The required output is the lines below from the line containing "fn := λ rv, if number rv mod 2" to the line containing "(if String.eqb (kind", inclusive, retyped exactly. No other lines belong in it.
── Exercise materials
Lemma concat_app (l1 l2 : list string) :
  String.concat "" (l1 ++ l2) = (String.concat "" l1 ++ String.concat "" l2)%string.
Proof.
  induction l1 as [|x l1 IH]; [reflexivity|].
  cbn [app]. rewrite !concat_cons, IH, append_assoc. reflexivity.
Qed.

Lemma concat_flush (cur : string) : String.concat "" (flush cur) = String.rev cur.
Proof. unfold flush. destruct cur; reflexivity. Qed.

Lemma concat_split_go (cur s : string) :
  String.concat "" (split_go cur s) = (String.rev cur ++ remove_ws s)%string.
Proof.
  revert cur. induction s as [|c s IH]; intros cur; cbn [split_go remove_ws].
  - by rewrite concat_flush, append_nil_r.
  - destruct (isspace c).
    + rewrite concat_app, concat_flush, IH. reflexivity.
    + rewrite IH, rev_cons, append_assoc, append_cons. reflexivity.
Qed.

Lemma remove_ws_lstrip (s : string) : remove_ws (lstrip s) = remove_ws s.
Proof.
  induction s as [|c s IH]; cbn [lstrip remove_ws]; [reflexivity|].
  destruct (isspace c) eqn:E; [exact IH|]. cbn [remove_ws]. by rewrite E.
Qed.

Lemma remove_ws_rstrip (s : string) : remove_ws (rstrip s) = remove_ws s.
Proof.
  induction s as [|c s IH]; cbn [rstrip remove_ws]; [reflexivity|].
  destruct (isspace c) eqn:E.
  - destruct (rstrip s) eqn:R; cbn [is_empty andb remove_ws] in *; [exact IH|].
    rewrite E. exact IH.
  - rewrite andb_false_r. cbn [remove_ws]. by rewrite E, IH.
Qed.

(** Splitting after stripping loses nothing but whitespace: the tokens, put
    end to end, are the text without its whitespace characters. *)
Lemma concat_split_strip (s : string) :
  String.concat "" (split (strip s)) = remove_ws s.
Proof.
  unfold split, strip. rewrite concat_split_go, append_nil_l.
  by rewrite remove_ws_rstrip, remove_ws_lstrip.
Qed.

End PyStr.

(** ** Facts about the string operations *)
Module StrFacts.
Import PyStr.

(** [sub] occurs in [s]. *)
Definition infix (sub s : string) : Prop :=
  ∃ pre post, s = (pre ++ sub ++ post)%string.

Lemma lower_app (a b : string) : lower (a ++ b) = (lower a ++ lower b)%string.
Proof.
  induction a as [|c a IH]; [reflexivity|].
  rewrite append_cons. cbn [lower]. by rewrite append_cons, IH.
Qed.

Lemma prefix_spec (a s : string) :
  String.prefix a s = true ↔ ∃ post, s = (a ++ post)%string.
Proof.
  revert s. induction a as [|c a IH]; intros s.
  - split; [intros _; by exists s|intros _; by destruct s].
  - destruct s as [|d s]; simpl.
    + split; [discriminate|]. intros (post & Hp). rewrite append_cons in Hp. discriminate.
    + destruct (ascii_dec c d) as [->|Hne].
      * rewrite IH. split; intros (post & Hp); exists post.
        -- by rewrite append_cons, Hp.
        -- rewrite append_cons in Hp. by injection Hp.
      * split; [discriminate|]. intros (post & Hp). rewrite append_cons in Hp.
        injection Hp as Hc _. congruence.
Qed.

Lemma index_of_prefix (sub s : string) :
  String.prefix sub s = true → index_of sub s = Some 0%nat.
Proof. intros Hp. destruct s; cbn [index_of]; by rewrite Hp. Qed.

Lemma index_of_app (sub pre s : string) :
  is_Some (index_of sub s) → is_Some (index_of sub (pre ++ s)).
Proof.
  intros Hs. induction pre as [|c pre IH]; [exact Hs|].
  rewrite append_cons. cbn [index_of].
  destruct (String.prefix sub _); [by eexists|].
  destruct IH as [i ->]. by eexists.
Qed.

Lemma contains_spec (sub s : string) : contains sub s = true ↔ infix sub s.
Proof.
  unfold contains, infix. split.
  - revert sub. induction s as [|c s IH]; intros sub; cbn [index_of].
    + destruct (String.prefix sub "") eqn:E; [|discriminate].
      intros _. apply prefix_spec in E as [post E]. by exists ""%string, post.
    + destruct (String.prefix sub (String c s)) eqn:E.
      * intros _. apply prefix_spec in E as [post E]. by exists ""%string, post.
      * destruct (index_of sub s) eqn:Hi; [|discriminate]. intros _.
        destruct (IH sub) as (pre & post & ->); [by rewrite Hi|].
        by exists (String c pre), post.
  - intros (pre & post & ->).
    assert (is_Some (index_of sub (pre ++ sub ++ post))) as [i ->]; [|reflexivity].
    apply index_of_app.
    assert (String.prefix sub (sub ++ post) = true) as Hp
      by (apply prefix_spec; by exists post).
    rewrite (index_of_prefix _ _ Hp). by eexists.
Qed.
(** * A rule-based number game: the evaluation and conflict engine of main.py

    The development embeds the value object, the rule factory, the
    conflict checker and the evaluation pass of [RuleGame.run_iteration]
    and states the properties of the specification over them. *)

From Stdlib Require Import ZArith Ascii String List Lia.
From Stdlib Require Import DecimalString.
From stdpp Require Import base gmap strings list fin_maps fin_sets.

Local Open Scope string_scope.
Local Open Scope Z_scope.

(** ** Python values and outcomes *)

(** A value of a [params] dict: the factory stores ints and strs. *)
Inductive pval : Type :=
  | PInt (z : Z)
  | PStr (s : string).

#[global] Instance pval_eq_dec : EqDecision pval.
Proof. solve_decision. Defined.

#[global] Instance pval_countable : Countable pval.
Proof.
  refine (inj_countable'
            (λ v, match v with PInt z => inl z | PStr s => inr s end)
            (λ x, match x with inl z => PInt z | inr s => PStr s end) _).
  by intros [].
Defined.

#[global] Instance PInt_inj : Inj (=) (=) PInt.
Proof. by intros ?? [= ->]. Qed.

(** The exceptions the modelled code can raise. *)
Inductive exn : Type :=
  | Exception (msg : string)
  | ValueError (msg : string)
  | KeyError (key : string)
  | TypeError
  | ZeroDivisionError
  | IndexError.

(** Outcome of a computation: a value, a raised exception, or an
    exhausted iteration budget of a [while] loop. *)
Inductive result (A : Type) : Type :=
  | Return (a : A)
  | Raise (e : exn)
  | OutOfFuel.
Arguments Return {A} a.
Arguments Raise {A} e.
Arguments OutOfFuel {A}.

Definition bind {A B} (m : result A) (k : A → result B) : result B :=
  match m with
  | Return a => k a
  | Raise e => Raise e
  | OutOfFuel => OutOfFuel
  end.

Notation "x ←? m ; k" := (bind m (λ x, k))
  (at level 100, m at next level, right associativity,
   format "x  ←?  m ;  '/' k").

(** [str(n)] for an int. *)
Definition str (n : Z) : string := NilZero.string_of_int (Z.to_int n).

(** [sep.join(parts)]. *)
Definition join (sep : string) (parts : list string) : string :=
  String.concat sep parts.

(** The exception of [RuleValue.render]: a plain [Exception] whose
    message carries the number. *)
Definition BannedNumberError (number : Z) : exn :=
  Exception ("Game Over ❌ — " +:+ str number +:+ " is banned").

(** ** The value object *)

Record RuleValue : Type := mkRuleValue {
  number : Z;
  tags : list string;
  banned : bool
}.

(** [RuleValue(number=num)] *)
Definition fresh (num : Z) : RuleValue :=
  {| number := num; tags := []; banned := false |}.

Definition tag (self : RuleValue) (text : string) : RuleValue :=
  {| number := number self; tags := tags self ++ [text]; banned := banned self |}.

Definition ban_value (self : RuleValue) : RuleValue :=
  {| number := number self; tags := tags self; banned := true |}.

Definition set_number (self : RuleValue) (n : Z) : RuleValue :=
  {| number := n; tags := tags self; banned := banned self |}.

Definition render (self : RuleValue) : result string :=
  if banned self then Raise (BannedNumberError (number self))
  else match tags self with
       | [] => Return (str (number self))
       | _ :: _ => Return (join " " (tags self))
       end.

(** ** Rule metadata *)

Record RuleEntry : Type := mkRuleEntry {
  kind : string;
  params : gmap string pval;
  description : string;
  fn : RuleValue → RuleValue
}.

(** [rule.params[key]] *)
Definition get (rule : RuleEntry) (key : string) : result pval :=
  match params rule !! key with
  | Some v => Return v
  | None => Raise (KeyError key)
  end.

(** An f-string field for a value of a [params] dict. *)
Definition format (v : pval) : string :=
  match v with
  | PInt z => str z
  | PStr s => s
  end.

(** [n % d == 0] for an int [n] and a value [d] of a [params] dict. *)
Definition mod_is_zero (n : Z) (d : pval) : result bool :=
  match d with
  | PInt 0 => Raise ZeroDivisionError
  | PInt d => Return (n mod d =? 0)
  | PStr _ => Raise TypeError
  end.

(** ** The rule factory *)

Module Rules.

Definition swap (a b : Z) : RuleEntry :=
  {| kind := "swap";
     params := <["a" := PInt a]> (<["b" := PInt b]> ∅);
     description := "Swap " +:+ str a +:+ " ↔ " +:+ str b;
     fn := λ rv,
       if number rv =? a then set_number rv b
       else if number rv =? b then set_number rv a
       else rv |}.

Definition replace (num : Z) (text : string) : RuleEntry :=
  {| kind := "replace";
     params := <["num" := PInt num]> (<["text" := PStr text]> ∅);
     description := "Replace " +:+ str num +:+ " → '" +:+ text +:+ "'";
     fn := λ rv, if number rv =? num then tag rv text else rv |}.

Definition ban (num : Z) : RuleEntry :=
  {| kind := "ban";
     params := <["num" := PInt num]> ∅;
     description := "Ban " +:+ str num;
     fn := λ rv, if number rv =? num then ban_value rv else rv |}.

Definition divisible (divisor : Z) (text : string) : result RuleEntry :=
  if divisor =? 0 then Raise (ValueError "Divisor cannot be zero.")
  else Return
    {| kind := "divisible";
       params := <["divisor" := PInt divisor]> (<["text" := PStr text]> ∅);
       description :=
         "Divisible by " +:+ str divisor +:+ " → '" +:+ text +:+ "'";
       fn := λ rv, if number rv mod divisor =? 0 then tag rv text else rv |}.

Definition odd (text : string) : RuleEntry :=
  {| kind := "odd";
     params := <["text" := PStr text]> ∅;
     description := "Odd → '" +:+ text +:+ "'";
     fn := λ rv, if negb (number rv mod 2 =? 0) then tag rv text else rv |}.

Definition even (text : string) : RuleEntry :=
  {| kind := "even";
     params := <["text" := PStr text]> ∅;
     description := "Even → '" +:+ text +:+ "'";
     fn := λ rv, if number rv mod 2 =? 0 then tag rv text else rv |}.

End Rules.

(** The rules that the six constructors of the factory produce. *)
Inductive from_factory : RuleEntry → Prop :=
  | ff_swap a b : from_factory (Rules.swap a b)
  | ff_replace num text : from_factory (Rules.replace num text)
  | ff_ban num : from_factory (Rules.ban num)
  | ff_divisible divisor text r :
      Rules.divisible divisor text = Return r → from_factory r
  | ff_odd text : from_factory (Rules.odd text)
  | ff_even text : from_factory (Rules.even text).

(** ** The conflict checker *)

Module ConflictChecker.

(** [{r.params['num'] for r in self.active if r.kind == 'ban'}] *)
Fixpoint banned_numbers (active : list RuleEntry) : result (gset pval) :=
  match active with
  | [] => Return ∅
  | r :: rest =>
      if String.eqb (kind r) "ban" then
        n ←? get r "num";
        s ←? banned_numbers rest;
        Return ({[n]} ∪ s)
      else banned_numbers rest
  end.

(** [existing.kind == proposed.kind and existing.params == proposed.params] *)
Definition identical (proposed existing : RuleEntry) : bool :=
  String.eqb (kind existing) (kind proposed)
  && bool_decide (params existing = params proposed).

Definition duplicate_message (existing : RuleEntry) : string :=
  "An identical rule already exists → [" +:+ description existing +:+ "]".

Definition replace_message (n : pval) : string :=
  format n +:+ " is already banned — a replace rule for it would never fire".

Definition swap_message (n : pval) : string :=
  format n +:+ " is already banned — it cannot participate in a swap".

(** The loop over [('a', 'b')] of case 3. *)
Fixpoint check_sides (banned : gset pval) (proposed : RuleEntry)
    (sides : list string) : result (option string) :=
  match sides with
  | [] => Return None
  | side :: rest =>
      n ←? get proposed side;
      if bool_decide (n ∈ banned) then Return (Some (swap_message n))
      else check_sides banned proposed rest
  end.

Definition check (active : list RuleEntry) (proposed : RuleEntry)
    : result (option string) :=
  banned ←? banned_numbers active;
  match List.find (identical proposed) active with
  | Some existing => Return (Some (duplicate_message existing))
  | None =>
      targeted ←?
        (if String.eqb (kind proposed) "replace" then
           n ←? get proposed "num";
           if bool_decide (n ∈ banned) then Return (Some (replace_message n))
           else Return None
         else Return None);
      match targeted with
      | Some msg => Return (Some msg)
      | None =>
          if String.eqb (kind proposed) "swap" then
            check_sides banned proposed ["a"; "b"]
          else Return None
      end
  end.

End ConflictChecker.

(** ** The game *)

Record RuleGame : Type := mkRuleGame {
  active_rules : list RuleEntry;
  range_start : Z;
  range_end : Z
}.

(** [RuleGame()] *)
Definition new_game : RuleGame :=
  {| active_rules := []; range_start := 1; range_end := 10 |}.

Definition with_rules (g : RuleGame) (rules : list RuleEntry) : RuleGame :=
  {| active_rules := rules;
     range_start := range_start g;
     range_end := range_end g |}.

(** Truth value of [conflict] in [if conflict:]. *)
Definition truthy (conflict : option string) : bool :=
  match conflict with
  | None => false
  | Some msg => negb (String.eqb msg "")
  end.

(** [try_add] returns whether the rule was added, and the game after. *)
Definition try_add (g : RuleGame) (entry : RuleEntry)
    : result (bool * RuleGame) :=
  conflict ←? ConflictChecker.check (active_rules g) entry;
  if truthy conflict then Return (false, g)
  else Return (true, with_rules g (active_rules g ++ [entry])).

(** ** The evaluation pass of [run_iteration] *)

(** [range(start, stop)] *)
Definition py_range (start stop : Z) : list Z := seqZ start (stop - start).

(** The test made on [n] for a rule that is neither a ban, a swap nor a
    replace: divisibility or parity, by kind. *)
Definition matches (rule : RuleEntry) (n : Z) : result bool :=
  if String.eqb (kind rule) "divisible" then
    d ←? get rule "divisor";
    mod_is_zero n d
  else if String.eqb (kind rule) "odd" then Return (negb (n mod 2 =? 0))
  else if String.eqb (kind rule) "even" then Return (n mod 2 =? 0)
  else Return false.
────
Answer to the exercise:
     fn := λ rv, if number rv mod 2 =? 0 then tag rv text else rv |}.

End Rules.

(** The rules that the six constructors of the factory produce. *)
Inductive from_factory : RuleEntry → Prop :=
  | ff_swap a b : from_factory (Rules.swap a b)
  | ff_replace num text : from_factory (Rules.replace num text)
  | ff_ban num : from_factory (Rules.ban num)
  | ff_divisible divisor text r :
      Rules.divisible divisor text = Return r → from_factory r
  | ff_odd text : from_factory (Rules.odd text)
  | ff_even text : from_factory (Rules.even text).

(** ** The conflict checker *)

Module ConflictChecker.

(** [{r.params['num'] for r in self.active if r.kind == 'ban'}] *)
Fixpoint banned_numbers (active : list RuleEntry) : result (gset pval) :=
  match active with
  | [] => Return ∅
  | r :: rest =>
      if String.eqb (kind r) "ban" then
        n ←? get r "num";
        s ←? banned_numbers rest;
        Return ({[n]} ∪ s)
      else banned_numbers rest
  end.

(** [existing.kind == proposed.kind and existing.params == proposed.params] *)
Definition identical (proposed existing : RuleEntry) : bool :=
  String.eqb (kind existing) (kind proposed)
  && bool_decide (params existing = params proposed).

Definition duplicate_message (existing : RuleEntry) : string :=
  "An identical rule already exists → [" +:+ description existing +:+ "]".

Definition replace_message (n : pval) : string :=
  format n +:+ " is already banned — a replace rule for it would never fire".

Definition swap_message (n : pval) : string :=
  format n +:+ " is already banned — it cannot participate in a swap".

(** The loop over [('a', 'b')] of case 3. *)
Fixpoint check_sides (banned : gset pval) (proposed : RuleEntry)
    (sides : list string) : result (option string) :=
  match sides with
  | [] => Return None
  | side :: rest =>
      n ←? get proposed side;
      if bool_decide (n ∈ banned) then Return (Some (swap_message n))
      else check_sides banned proposed rest
  end.

Definition check (active : list RuleEntry) (proposed : RuleEntry)
    : result (option string) :=
  banned ←? banned_numbers active;
  match List.find (identical proposed) active with
  | Some existing => Return (Some (duplicate_message existing))
  | None =>
      targeted ←?
        (if String.eqb (kind proposed) "replace" then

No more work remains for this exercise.